Lanthanide(III) Complexes Based on an 18-Membered Macrocycle Containing Acetamide Pendants. Structural Characterization and paraCEST Properties

We report a detailed investigation of the coordination properties of macrocyclic lanthanide complexes containing a 3,6,10,13-tetraaza-1,8(2,6)-dipyridinacyclotetradecaphane scaffold functionalized with four acetamide pendant arms. The X-ray structures of the complexes with the large Ln(3+) ions (La and Sm) display 12- and 10-coordinated metal ions, where the coordination sphere is fulfilled by the six N atoms of the macrocycle, the four O atoms of the acetamide pendants, and a bidentate nitrate anion in the La3+ complex. The analogous Yb3+ complex presents, however, a 9-coordinated metal ion because one of the acetamide pendant arms remains uncoordinated. H-1 NMR studies indicate that the 10-coordinated form is present in solution throughout the lanthanide series from La to Tb, while the smaller lanthanides form 9-coordinated species. H-1 and Y-89 NMR studies confirm the presence of this structural change because the two species are present in solution. Analysis of the H-1 chemical shifts observed for the Tb3+ complex confirms its D-2 symmetry in aqueous solution and evidences a highly rhombic magnetic susceptibility tensor.
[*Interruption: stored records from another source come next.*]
Lemma compilation_fails_has_steps (sq : Subquery) : compilation_fails sq → has_steps sq.
Proof.
  unfold compilation_fails, has_steps. intros Hex Hnil. rewrite Hnil in Hex.
  by apply Exists_nil in Hex.
Qed.

Lemma no_valid_handle (subqueries : list Subquery) :
  Forall compilation_fails subqueries →
  List.filter is_redpath_valid_ (SubqueryHandle_ctor <$> subqueries) = [].
Proof.
  induction 1 as [|sq sqs Hsq%compilation_fails_invalid _ IH]; [done|].
  rewrite fmap_cons. simpl. by rewrite Hsq.
Qed.

End RunAppends.

(** [Run] appends to the result it is given.  On the handles of a planner
    it completes after two readings of the clock; the query id goes after the
    query ids that were there, the records of every bucket after the records
    that were there, and each timestamp is overwritten only when its reading
    converts.  What is appended is what the walker does from the initial
    state. *)
Theorem Run_appends `{Collaborators} (qp : QueryPlanner) (variant : RedfishVariant)
    (clock : Clock) (st : ExecState) :
  Forall (fun h => is_redpath_valid_ h = true ∧ in_range h) (subquery_handles_ qp) →
  ∃ d st',
    RunRecursive variant (subquery_handles_ qp) initial_state = Done d ∧
    Run qp variant clock st = Done (st', (Now (Now clock).2).2) ∧
    query_ids (result st') = query_ids (result st) ++ [plan_id_ qp] ∧
    (∀ id, records_of id st' = records_of id st ++ records_of id d) ∧
    trace st' = trace st ++ trace d ∧
    start_timestamp (result st')
    = from_option Some (start_timestamp (result st)) (AbslTimeToProtoTime (Now clock).1) ∧
    end_timestamp (result st')
    = from_option Some (end_timestamp (result st))
        (AbslTimeToProtoTime (Now (Now clock).2).1).
Proof.
  intros Hall.
  destruct (RunRecursive_fuel_enough variant _ initial_state Hall) as (d & Hd & _);
    [constructor|].
  unfold Run. destruct (Now clock) as [now1 clock1]. simpl.
  destruct (Now clock1) as [now2 clock2]. simpl.
  exists d. eexists. split; [exact Hd|].
  unfold RunRecursive in *. rewrite RunRecursive_at_from_initial, Hd. simpl.
  split; [reflexivity|].
  destruct (AbslTimeToProtoTime now1), (AbslTimeToProtoTime now2); simpl;
    repeat split; try done; intros id; by rewrite <- records_of_extend.
Qed.

Lemma Run_appends_witness :
  let qp := Mockup.planner_of [Mockup.name_of_chassis] in
  Forall (fun h => is_redpath_valid_ h = true ∧ in_range h) (subquery_handles_ qp) ∧
  ∃ d st',
    RunRecursive Mockup.service_root (subquery_handles_ qp) initial_state = Done d ∧
    Run qp Mockup.service_root 5%nat initial_state = Done (st', 7%nat) ∧
    query_ids (result st') = [] ++ ["Q1"] ∧
    (∀ id, records_of id st' = records_of id initial_state ++ records_of id d) ∧
    trace st' = [] ++ trace d ∧
    start_timestamp (result st') = Some 5%nat ∧
    end_timestamp (result st') = Some 6%nat.
Proof.
  intros qp.
  assert (Forall (fun h => is_redpath_valid_ h = true ∧ in_range h) (subquery_handles_ qp))
    as Hall.
  { apply Forall_cons. split; [|constructor]. split; [vm_compute; reflexivity|].
    vm_compute. lia. }
  split; [exact Hall|].
  exact (Run_appends qp Mockup.service_root 5%nat initial_state Hall).
Defined.

(** A query none of whose subqueries compiles, as a query without
    subqueries, is executed without a single request to the resource view:
    the result has the query id, the two timestamps and no bucket. *)
Theorem nothing_valid_nothing_asked `{Collaborators} (query : DelliciusQuery)
    (variant : RedfishVariant) (clock : Clock) :
  Forall compilation_fails (subquery query) →
  ∃ st,
    execute query variant clock = Done (st, (Now (Now clock).2).2) ∧
    trace st = [] ∧
    subquery_output_by_id (result st) = ∅ ∧
    query_ids (result st) = [query_id query] ∧
    start_timestamp (result st) = AbslTimeToProtoTime (Now clock).1 ∧
    end_timestamp (result st) = AbslTimeToProtoTime (Now (Now clock).2).1.
Proof.
  intros Hall. unfold execute.
  rewrite QueryPlanner_ctor_complete.
  2:{ eapply Forall_impl; [exact Hall|]. intros sq Hsq.
      by apply readable_has_steps, compilation_fails_has_steps. }
  simpl. rewrite (no_valid_handle _ Hall). unfold Run. simpl.
  destruct (Now clock) as [now1 clock1]. simpl.
  destruct (Now clock1) as [now2 clock2]. simpl.
  eexists. split; [done|].
  by destruct (AbslTimeToProtoTime now1), (AbslTimeToProtoTime now2).
Qed.

Lemma nothing_valid_nothing_asked_witness :
  Forall compilation_fails (subquery (Mockup.query_of [Mockup.missing_brackets])) ∧
  ∃ st,
    execute (Mockup.query_of [Mockup.missing_brackets]) Mockup.service_root 5%nat
    = Done (st, 7%nat) ∧
    trace st = [] ∧
    subquery_output_by_id (result st) = ∅ ∧
    query_ids (result st) = ["Q1"] ∧
    start_timestamp (result st) = Some 5%nat ∧
    end_timestamp (result st) = Some 6%nat.
Proof.
  assert (Forall compilation_fails (subquery (Mockup.query_of [Mockup.missing_brackets])))
    as Hall.
  { apply Forall_cons. split; [|constructor].
    apply Exists_cons_hd. left. vm_compute. reflexivity. }
  split; [exact Hall|].
  exact (nothing_valid_nothing_asked (Mockup.query_of [Mockup.missing_brackets])
           Mockup.service_root 5%nat Hall).
Defined.

(** ** Record counts and the list of subqueries *)

Section QueryCounts.

Context `{Collaborators}.

Lemma subqueries_yield_Permutation (id : string) (variant : RedfishVariant)
    (sqs sqs' : list Subquery) :
  sqs ≡ₚ sqs' → subqueries_yield id variant sqs = subqueries_yield id variant sqs'.
Proof.
  unfold subqueries_yield. induction 1 as [|sq sqs sqs' _ IH|sq1 sq2 sqs|? ? ? _ IH1 _ IH2].
  - done.
  - rewrite !fmap_cons. simpl.
    destruct (is_redpath_valid_ (SubqueryHandle_ctor sq)); simpl; by rewrite IH.
  - rewrite !fmap_cons. simpl.
    destruct (is_redpath_valid_ (SubqueryHandle_ctor sq1)),
             (is_redpath_valid_ (SubqueryHandle_ctor sq2)); simpl; lia.
  - by rewrite IH1.
Qed.

End QueryCounts.

(** The number of records in a bucket adds up over the subqueries: the
    query made of two lists of subqueries leaves in every bucket as many
    records as the queries made of either list leave together. *)
Theorem record_count_of_concatenation `{Collaborators} (qid id : string)
    (sqs1 sqs2 : list Subquery) (variant : RedfishVariant) (clock : Clock)
    (qp : QueryPlanner) :
  QueryPlanner_ctor {| query_id := qid; subquery := sqs1 ++ sqs2 |} = Done qp →
  ∃ st clock' st1 clock1 st2 clock2,
    execute {| query_id := qid; subquery := sqs1 ++ sqs2 |} variant clock = Done (st, clock') ∧
    execute {| query_id := qid; subquery := sqs1 |} variant clock = Done (st1, clock1) ∧
    execute {| query_id := qid; subquery := sqs2 |} variant clock = Done (st2, clock2) ∧
    record_count id st = (record_count id st1 + record_count id st2)%nat.
Proof.
  intros Hqp. apply QueryPlanner_ctor_readable in Hqp. simpl in Hqp.
  pose proof Hqp as [H1 H2]%Forall_app.
  destruct (execute_yield id {| query_id := qid; subquery := sqs1 ++ sqs2 |} variant clock Hqp)
    as (st & c & He & Hc).
  destruct (execute_yield id {| query_id := qid; subquery := sqs1 |} variant clock H1)
    as (st1 & c1 & He1 & Hc1).
  destruct (execute_yield id {| query_id := qid; subquery := sqs2 |} variant clock H2)
    as (st2 & c2 & He2 & Hc2).
  exists st, c, st1, c1, st2, c2. repeat split; try done.
  rewrite Hc, Hc1, Hc2. apply subqueries_yield_app.
Qed.

Lemma record_count_of_concatenation_witness :
  QueryPlanner_ctor (Mockup.query_of ([Mockup.name_of_chassis] ++ [Mockup.state_as_S1]))
  = Done (Mockup.planner_of [Mockup.name_of_chassis; Mockup.state_as_S1]) ∧
  ∃ st clock' st1 clock1 st2 clock2,
    execute (Mockup.query_of ([Mockup.name_of_chassis] ++ [Mockup.state_as_S1]))
            Mockup.two_chassis_root 5%nat = Done (st, clock') ∧
    execute (Mockup.query_of [Mockup.name_of_chassis]) Mockup.two_chassis_root 5%nat
    = Done (st1, clock1) ∧
    execute (Mockup.query_of [Mockup.state_as_S1]) Mockup.two_chassis_root 5%nat
    = Done (st2, clock2) ∧
    record_count "S1" st = (record_count "S1" st1 + record_count "S1" st2)%nat.
Proof.
  assert (QueryPlanner_ctor
            (Mockup.query_of ([Mockup.name_of_chassis] ++ [Mockup.state_as_S1]))
          = Done (Mockup.planner_of [Mockup.name_of_chassis; Mockup.state_as_S1])) as Hqp
    by (vm_compute; reflexivity).
  split; [exact Hqp|].
  exact (record_count_of_concatenation (H := Mockup.collaborators) "Q1" "S1"
           [Mockup.name_of_chassis] [Mockup.state_as_S1] Mockup.two_chassis_root 5%nat _ Hqp).
Defined.

(** The number of records in a bucket does not depend on the order of the
    subqueries in the query. *)
Theorem record_count_of_permutation `{Collaborators} (qid id : string)
    (sqs sqs' : list Subquery) (variant : RedfishVariant) (clock : Clock)
    (qp : QueryPlanner) :
  sqs ≡ₚ sqs' →
  QueryPlanner_ctor {| query_id := qid; subquery := sqs |} = Done qp →
  ∃ st clock1 st' clock2,
    execute {| query_id := qid; subquery := sqs |} variant clock = Done (st, clock1) ∧
    execute {| query_id := qid; subquery := sqs' |} variant clock = Done (st', clock2) ∧
    record_count id st = record_count id st'.
Proof.
  intros Hperm Hqp. apply QueryPlanner_ctor_readable in Hqp. simpl in Hqp.
  assert (Forall readable sqs') as Hqp' by (by rewrite <- Hperm).
  destruct (execute_yield id {| query_id := qid; subquery := sqs |} variant clock Hqp)
    as (st & c & He & Hc).
  destruct (execute_yield id {| query_id := qid; subquery := sqs' |} variant clock Hqp')
    as (st' & c' & He' & Hc').
  exists st, c, st', c'. repeat split; try done.
  rewrite Hc, Hc'. by apply subqueries_yield_Permutation.
Qed.

Lemma record_count_of_permutation_witness :
  [Mockup.name_of_chassis; Mockup.state_as_S1] ≡ₚ [Mockup.state_as_S1; Mockup.name_of_chassis] ∧
  QueryPlanner_ctor (Mockup.query_of [Mockup.name_of_chassis; Mockup.state_as_S1])
  = Done (Mockup.planner_of [Mockup.name_of_chassis; Mockup.state_as_S1]) ∧
  ∃ st clock1 st' clock2,
    execute (Mockup.query_of [Mockup.name_of_chassis; Mockup.state_as_S1])
            Mockup.two_chassis_root 5%nat = Done (st, clock1) ∧
    execute (Mockup.query_of [Mockup.state_as_S1; Mockup.name_of_chassis])
            Mockup.two_chassis_root 5%nat = Done (st', clock2) ∧
    record_count "S1" st = record_count "S1" st'.
Proof.
  assert ([Mockup.name_of_chassis; Mockup.state_as_S1]
          ≡ₚ [Mockup.state_as_S1; Mockup.name_of_chassis]) as Hperm
    by apply Permutation_swap.
  assert (QueryPlanner_ctor (Mockup.query_of [Mockup.name_of_chassis; Mockup.state_as_S1])
          = Done (Mockup.planner_of [Mockup.name_of_chassis; Mockup.state_as_S1])) as Hqp
    by (vm_compute; reflexivity).
  split; [exact Hperm|]. split; [exact Hqp|].
  exact (record_count_of_permutation (H := Mockup.collaborators) "Q1" "S1" _ _
           Mockup.two_chassis_root 5%nat _ Hperm Hqp).
Defined.

(** ** What a bucket holds *)

Section Buckets.

Context `{Collaborators}.
Variable subqueries : list Subquery.

Lemma buckets_normalized_emit (var : RedfishVariant) (h : SubqueryHandle) (st : ExecState) :
  subquery_ h ∈ subqueries →
  is_redpath_valid_ (SubqueryHandle_ctor (subquery_ h)) = true →
  buckets_normalized subqueries st → buckets_normalized subqueries (emit var h st).
Proof.
  intros Hin Hv Hst. unfold emit, GetSubquery.
  destruct (Normalize var (subquery_ h)) as [data|] eqn:Hn; [|done].
  intros id records. unfold with_output, add_data_set. simpl.
  destruct (decide (subquery_id (subquery_ h) = id)) as [<-|Hne].
  - rewrite lookup_insert_eq. intros [= <-]. split.
    + by destruct (default [] _).
    + apply Forall_app. split.
      * destruct (subquery_output_by_id (result st) !! subquery_id (subquery_ h))
          as [old|] eqn:Hold; simpl; [|constructor].
        by apply (Hst _ _ Hold).
      * repeat constructor. by exists (subquery_ h), var.
  - rewrite lookup_insert_ne by done. apply Hst.
Qed.

Lemma buckets_normalized_run (n : nat) (variant : RedfishVariant)
    (handles : list SubqueryHandle) (st : ExecState) :
  Forall (active (S n)) handles →
  Forall (fun h => subquery_ h ∈ subqueries ∧
                   is_redpath_valid_ (SubqueryHandle_ctor (subquery_ h)) = true) handles →
  buckets_normalized subqueries st →
  ∃ st', RunRecursive_at n variant handles st = Done st' ∧
         buckets_normalized subqueries st'.
Proof.
  intros Hact HP Hst.
  apply (RunRecursive_at_invariant
           (fun h => subquery_ h ∈ subqueries ∧
                     is_redpath_valid_ (SubqueryHandle_ctor (subquery_ h)) = true)
           (buckets_normalized subqueries)
           (fun h Hh => Hh) (fun _ _ st Hst => Hst) (fun _ _ st _ _ _ Hst => Hst)).
  - intros var h st' [Hin Hv]. by apply buckets_normalized_emit.
  - apply Forall_forall. intros h Hh. split.
    + by apply (proj1 (Forall_forall _ _) Hact).
    + by apply (proj1 (Forall_forall _ _) HP).
  - done.
Qed.

End Buckets.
The acetamide resonances of the Pr3+ and Tb3+ complexes provided sizable paraCEST effects, as demonstrated by the corresponding Z-spectra recorded at different temperatures and studies on tube phantoms recorded at 22 degrees C.

Automated summary

The coordination properties of macrocyclic lanthanide complexes were investigated, revealing different coordination numbers for large and small Ln(3+) ions. The Tb3+ complex displayed D-2 symmetry and a highly rhombic magnetic susceptibility tensor in aqueous solution. The Pr3+ and Tb3+ complexes showed significant paraCEST effects in solution, as demonstrated by Z-spectra recorded at different temperatures and studies on tube phantoms at 22 degrees C.